Tierquälerei und Sexismus – darum steht der Fischertag Memmingen in der Kritik

In den Medien wurde in den letzten Jahren verstärkt thematisiert, dass nur männliche Bewohner des Orts an der Veranstaltung in Memmingen teilnehmen dürfen, die einen Fischereischein haben – falls sie den nicht haben, reicht es auch, wenn sie den vereinsinternen Fischerkurs besucht haben. Im August 2020 entschied ein Gericht, dass auch Frauen an dem Wettbewerb teilnehmen dürfen, der ansässige Fischereiverein legte jedoch Berufung ein. [4] Bei dieser Diskussion rückt leider in den Hintergrund, dass unzählige Tiere bei diesem Stadtfest gejagt und getötet werden, rein zur Bespaßung der Zuschauer. Dies erinnert an altertümliche Feste einer längst vergangenen Zeit, bei denen in Arenen Menschen und Tiere vor jubelndem Publikum getötet wurden.
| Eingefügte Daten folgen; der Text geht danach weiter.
(** X21. With a search of several different characters the match does not
    move while the current match still matches: when the current match is
    one of the values and starts with the search, [getNextMatch] gives
    [undefined]. *)
Theorem getNextMatch_stays :
  forall (toLowerCase : string -> string) (values : list string)
         (search current : string),
    current <> "" -> In current values ->
    String.length (Typeahead.normalize search) <> 1%nat ->
    String.prefix (toLowerCase (Typeahead.normalize search))
                  (toLowerCase current) = true ->
    Typeahead.getNextMatch toLowerCase values search (Some current) = None.
Proof.
  intros toLowerCase values search current NE Hin Len P.
  unfold Typeahead.getNextMatch.
  rewrite (proj2 (String.eqb_neq current "") NE).
  rewrite (proj2 (Nat.eqb_neq _ 1%nat) Len).
  destruct (indexOfFrom_In current values 0 Hin) as [B N].
  fold (Typeahead.indexOf values current) in B, N.
  rewrite Z.sub_0_r in N. rewrite Z.max_l by lia.
  rewrite wrapArray_rotation.
  rewrite Nat.mod_small by lia.
  destruct (skipn_nth_error _ values _ current N) as [rest S].
  rewrite S. simpl. rewrite P. simpl. now rewrite String.eqb_refl.
Qed.

Lemma getNextMatch_stays_witness :
  Typeahead.getNextMatch Typeahead.lower ["Apple"; "avocado"; "apricot"]
                         "ap" (Some "apricot") = None.
Proof.
  apply (getNextMatch_stays Typeahead.lower); try reflexivity.
  - discriminate.
  - right. right. left. reflexivity.
  - discriminate.
Defined.

(** X22. With a search of one character, pressed once or several times,
    the match moves whenever it can: if some value other than the current
    match starts with the character, [getNextMatch] gives a value. *)
Theorem getNextMatch_moves :
  forall (toLowerCase : string -> string) (values : list string)
         (search : string) (currentMatch : option string) (other : string),
    String.length (Typeahead.normalize search) = 1%nat ->
    In other values -> currentMatch <> Some other ->
    String.prefix (toLowerCase (Typeahead.normalize search))
                  (toLowerCase other) = true ->
    exists next,
      Typeahead.getNextMatch toLowerCase values search currentMatch = Some next.
Proof.
  intros toLowerCase values search currentMatch other Len Hin NE P.
  unfold Typeahead.getNextMatch. set (start := Z.to_nat _).
  rewrite Len. simpl Nat.eqb. cbv iota.
  assert (D : Typeahead.differs currentMatch other = true).
  { destruct currentMatch as [current|]; [|reflexivity]. simpl.
    apply negb_true_iff. apply String.eqb_neq. congruence. }
  destruct (find _ _) as [found|] eqn:F.
  - apply find_some in F. destruct F as [Hf _]. apply filter_In in Hf.
    destruct Hf as [_ Df]. rewrite Df. eauto.
  - exfalso. rewrite (find_none _ _ F other) in P; [discriminate|].
    apply filter_In. split; [|assumption]. now apply wrapArray_In.
Qed.

Lemma getNextMatch_moves_witness :
  exists next,
    Typeahead.getNextMatch Typeahead.lower ["Apple"; "Banana"; "avocado"]
                           "AAA" (Some "Apple") = Some next.
Proof.
  apply (getNextMatch_moves Typeahead.lower _ "AAA" (Some "Apple") "avocado").
  - reflexivity.
  - right. right. left. reflexivity.
  - discriminate.
  - reflexivity.
Defined.

(** ** The keys of an accordion trigger *)

Lemma accordion_indexOfFrom (itemEl : nat) (items : list nat) (i : nat)
      (from : Z) :
  NoDup items -> nth_error items i = Some itemEl ->
  Accordion.indexOfFrom itemEl items from = from + Z.of_nat i.
Proof.
  revert i from. induction items as [|x rest IH]; intros i from N H.
  - destruct i; discriminate.
  - inversion N as [|y ys Hx N']; subst. simpl. destruct i as [|i].
    + injection H as ->. rewrite Nat.eqb_refl. simpl. lia.
    + simpl in H. destruct (Nat.eqb x itemEl) eqn:E.
      * apply Nat.eqb_eq in E. subst x. exfalso. apply Hx.
        now apply nth_error_In with i.
      * rewrite (IH i (from + 1) N' H). lia.
Qed.

Lemma accordion_at (items : list nat) (j : nat) :
  Accordion.at_ items (Z.of_nat j) = nth_error items j.
Proof.
  unfold Accordion.at_.
  assert (F : (Z.of_nat j <? 0) = false) by (apply Z.ltb_ge; lia).
  now rewrite F, Nat2Z.id.
Qed.

Lemma accordion_arrow (key : Accordion.Key) (items : list nat)
      (itemEl : nat) (i j : nat) :
  NoDup items -> nth_error items i = Some itemEl ->
  (key = Accordion.ARROW_DOWN /\ j = ((i + 1) mod List.length items)%nat
   \/ key = Accordion.ARROW_UP
      /\ j = ((i + List.length items - 1) mod List.length items)%nat) ->
  exists target,
    nth_error items j = Some target
    /\ Accordion.onkeydown false key items itemEl = Accordion.Focus target.
Proof.
  intros N H K.
  assert (Len : (i < List.length items)%nat)
    by (apply nth_error_Some; congruence).
  assert (J : (j < List.length items)%nat)
    by (destruct K as [[_ ->]|[_ ->]]; apply Nat.mod_upper_bound; lia).
  destruct (nth_error items j) as [target|] eqn:T;
    [|apply nth_error_None in T; lia].
  exists target. split; [reflexivity|].
  unfold Accordion.onkeydown, Accordion.indexOf.
  rewrite (accordion_indexOfFrom itemEl items i 0 N H).
  destruct items as [|x rest] eqn:I; [simpl in Len; lia|]. rewrite <- I in *.
  assert (Index : Accordion.keyToIndex key (0 + Z.of_nat i)
                                       (Z.of_nat (List.length items))
                  = Some (Z.of_nat j)).
  { destruct K as [[-> ->]|[-> ->]]; simpl; f_equal.
    - rewrite Z.rem_mod_nonneg by lia. rewrite Nat2Z.inj_mod. f_equal. lia.
    - rewrite Z.rem_mod_nonneg by lia. rewrite Nat2Z.inj_mod. f_equal. lia. }
  destruct K as [[-> _]|[-> _]]; rewrite Index, accordion_at, T; reflexivity.
Qed.

(** X23. On the triggers that are not disabled, the arrow keys undo each
    other: the trigger that ArrowDown focuses from a trigger focuses this
    trigger on ArrowUp, and the one that ArrowUp focuses comes back to it
    on ArrowDown; this holds at both ends, where the arrows wrap round. *)
Theorem accordion_arrows_undo :
  forall (candidateItems : list nat) (itemEl : nat),
    NoDup candidateItems -> In itemEl candidateItems ->
    exists next previous,
      Accordion.onkeydown false Accordion.ARROW_DOWN candidateItems itemEl
      = Accordion.Focus next
      /\ Accordion.onkeydown false Accordion.ARROW_UP candidateItems next
         = Accordion.Focus itemEl
      /\ Accordion.onkeydown false Accordion.ARROW_UP candidateItems itemEl
         = Accordion.Focus previous
      /\ Accordion.onkeydown false Accordion.ARROW_DOWN candidateItems previous
         = Accordion.Focus itemEl.
Proof.
  intros items itemEl N Hin.
  destruct (In_nth_error items itemEl Hin) as [i H].
  assert (Len : (i < List.length items)%nat)
    by (apply nth_error_Some; congruence).
  set (n := List.length items) in *.
  destruct (accordion_arrow Accordion.ARROW_DOWN items itemEl i
                            ((i + 1) mod n)%nat N H) as [next [Hn Down]];
    [now left|].
  destruct (accordion_arrow Accordion.ARROW_UP items itemEl i
                            ((i + n - 1) mod n)%nat N H) as [prev [Hp Up]];
    [now right|].
  assert (Back : (((i + 1) mod n + n - 1) mod n = i)%nat).
  { destruct (Nat.lt_ge_cases (i + 1) n) as [S|L].
    - rewrite (Nat.mod_small (i + 1)) by lia.
      replace (i + 1 + n - 1)%nat with (i + n)%nat by lia.
      rewrite mod_wrap by lia. lia.
    - replace (i + 1)%nat with n by lia. rewrite Nat.Div0.mod_same.
      rewrite Nat.mod_small by lia. lia. }
  assert (Forth : (((i + n - 1) mod n + 1) mod n = i)%nat).
  { destruct i as [|i].
    - rewrite (Nat.mod_small (0 + n - 1)) by lia.
      replace (0 + n - 1 + 1)%nat with n by lia. apply Nat.Div0.mod_same.
    - rewrite (mod_wrap (S i + n - 1)) by lia.
      rewrite Nat.mod_small by lia. lia. }
  destruct (accordion_arrow Accordion.ARROW_UP items next ((i + 1) mod n)%nat
                            i N Hn) as [t [Ht Up']];
    [right; split; [reflexivity|symmetry; exact Back]|].
  destruct (accordion_arrow Accordion.ARROW_DOWN items prev
                            ((i + n - 1) mod n)%nat i N Hp) as [t' [Ht' Down']];
    [left; split; [reflexivity|symmetry; exact Forth]|].
  exists next, prev. rewrite Down, Up, Up', Down'.
  repeat split; congruence.
Qed.

Lemma accordion_arrows_undo_witness :
  exists next previous,
    Accordion.onkeydown false Accordion.ARROW_DOWN [11; 12; 13]%nat 13%nat
    = Accordion.Focus next
    /\ Accordion.onkeydown false Accordion.ARROW_UP [11; 12; 13]%nat next
       = Accordion.Focus 13%nat
    /\ Accordion.onkeydown false Accordion.ARROW_UP [11; 12; 13]%nat 13%nat
       = Accordion.Focus previous
    /\ Accordion.onkeydown false Accordion.ARROW_DOWN [11; 12; 13]%nat previous
       = Accordion.Focus 13%nat.
Proof.
  apply (accordion_arrows_undo [11; 12; 13]%nat 13%nat).
  - repeat constructor; simpl; intuition discriminate.
  - right. right. left. reflexivity.
Defined.

Lemma accordion_indexOfFrom_bounds (itemEl : nat) (items : list nat) (from : Z) :
  Accordion.indexOfFrom itemEl items from = -1
  \/ from <= Accordion.indexOfFrom itemEl items from
          < from + Z.of_nat (List.length items).
Proof.
  revert from. induction items as [|x rest IH]; intros from; [now left|].
  simpl Accordion.indexOfFrom. destruct (Nat.eqb x itemEl).
  - right. simpl List.length. lia.
  - destruct (IH (from + 1)) as [E|B]; [now left|right].
    simpl List.length. lia.
Qed.

Lemma accordion_at_some (items : list nat) (index : Z) :
  0 <= index < Z.of_nat (List.length items) ->
  exists target, Accordion.at_ items index = Some target /\ In target items.
Proof.
  intros B. rewrite <- (Z2Nat.id index) by lia. rewrite accordion_at.
  destruct (nth_error items (Z.to_nat index)) as [target|] eqn:T.
  - exists target. split; [reflexivity|]. now apply nth_error_In in T.
  - apply nth_error_None in T. lia.
Qed.

Lemma accordion_onkeydown_moves (key : Accordion.Key) (items : list nat)
      (itemEl : nat) :
  items <> [] ->
  key = Accordion.ARROW_DOWN \/ key = Accordion.ARROW_UP
    \/ key = Accordion.HOME \/ key = Accordion.END ->
  Accordion.onkeydown false key items itemEl
  = match Accordion.keyToIndex key (Accordion.indexOf items itemEl)
                               (Z.of_nat (List.length items)) with
    | Some index =>
        match Accordion.at_ items index with
        | Some trigger => Accordion.Focus trigger
        | None => Accordion.Nothing
        end
    | None => Accordion.Nothing
    end.
Proof.
  intros NE K. destruct items as [|x rest]; [contradiction|].
  destruct K as [-> | [-> | [-> | ->]]]; reflexivity.
Qed.

(** X24. With at least one trigger that is not disabled, ArrowDown,
    ArrowUp, Home and End always focus one of these triggers, also from a
    trigger that is not among them: Home the first, End the last.  With
    none, the four keys do nothing. *)
Theorem accordion_keys_land :
  forall (candidateItems : list nat) (itemEl : nat) (key : Accordion.Key),
    key = Accordion.ARROW_DOWN \/ key = Accordion.ARROW_UP
      \/ key = Accordion.HOME \/ key = Accordion.END ->
    (candidateItems <> [] ->
     exists target,
       In target candidateItems
       /\ Accordion.onkeydown false key candidateItems itemEl
          = Accordion.Focus target
       /\ (key = Accordion.HOME -> hd_error candidateItems = Some target)
       /\ (key = Accordion.END -> last candidateItems itemEl = target))
    /\ Accordion.onkeydown false key [] itemEl = Accordion.Nothing.
Proof.
  intros items itemEl key K. split;
    [|destruct K as [-> | [-> | [-> | ->]]]; reflexivity].
  intros NE. destruct items as [|x rest] eqn:I; [contradiction|].
  rewrite <- I in *. clear NE.
  assert (Pos : 0 < Z.of_nat (List.length items)) by (rewrite I; simpl; lia).
  set (n := Z.of_nat (List.length items)) in *.
  pose proof (accordion_indexOfFrom_bounds itemEl items 0) as B.
  fold (Accordion.indexOf items itemEl) in B.
  set (current := Accordion.indexOf items itemEl) in *.
  assert (Index : exists index,
             Accordion.keyToIndex key current n = Some index
             /\ 0 <= index < n
             /\ (key = Accordion.HOME -> index = 0)
             /\ (key = Accordion.END -> index = n - 1)).
  { destruct K as [-> | [-> | [-> | ->]]]; simpl; eexists;
      (split; [reflexivity|]); (split; [|split; congruence]); try lia.
    - apply Z.rem_bound_pos; lia.
    - destruct (Z.eq_dec (current - 1 + n) (-1)) as [E|E].
      + assert (One_ : n = 1) by lia. rewrite E, One_.
        replace (Z.rem (-1) 1) with 0 by reflexivity. lia.
      + apply Z.rem_bound_pos; lia. }
  destruct Index as [index [E [Bi [Home End_]]]].
  destruct (accordion_at_some items index Bi) as [target [T Hin]].
  exists target. split; [assumption|].
  assert (Run : Accordion.onkeydown false key items itemEl
                = Accordion.Focus target).
  { rewrite accordion_onkeydown_moves;
      [|rewrite I; discriminate|exact K].
    fold current. fold n. now rewrite E, T. }
  split; [exact Run|]. split.
  - intros H. rewrite (Home H) in T. rewrite I in *. simpl in *. exact T.
  - intros H. rewrite (End_ H) in T. unfold Accordion.at_ in T.
    assert (F : (n - 1 <? 0) = false) by (apply Z.ltb_ge; lia).
    rewrite F in T. unfold n in T.
    replace (Z.to_nat (Z.of_nat (List.length items) - 1))
      with (List.length items - 1)%nat in T by lia.
    rewrite nth_error_nth' with (d := itemEl) in T by (rewrite I; simpl; lia).
    injection T as <-. clear. induction items as [|y ys IH]; [reflexivity|].
    destruct ys as [|z zs]; [reflexivity|].
    change (last (y :: z :: zs) itemEl) with (last (z :: zs) itemEl).
    rewrite IH. simpl. now rewrite Nat.sub_0_r.
Qed.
Angelwettkämpfe verstoßen generell gegen das Tierschutzgesetz: Nach Paragraf 1 des Tierschutzgesetzes darf niemand einem Tier ohne vernünftigen Grund Schmerzen, Leiden oder Schäden zufügen. Die Verantwortlichen des Memminger Fischertags argumentieren, dass die Fische anschließend gegessen würden. Doch steht hier der Wettbewerbsgedanke eindeutig im Vordergrund. Auch die vorgeschobene nötige Reinigung des Bachs ist kein Grund zum Leerfischen und Töten der Fische, denn das jährliche, erneute Aussetzen neuer Fische in den Memminger Stadtbach erscheint vor diesem Hintergrund mehr als fragwürdig. Bitte helft uns, den Fischertag in die Geschichtsbücher zu verbannen.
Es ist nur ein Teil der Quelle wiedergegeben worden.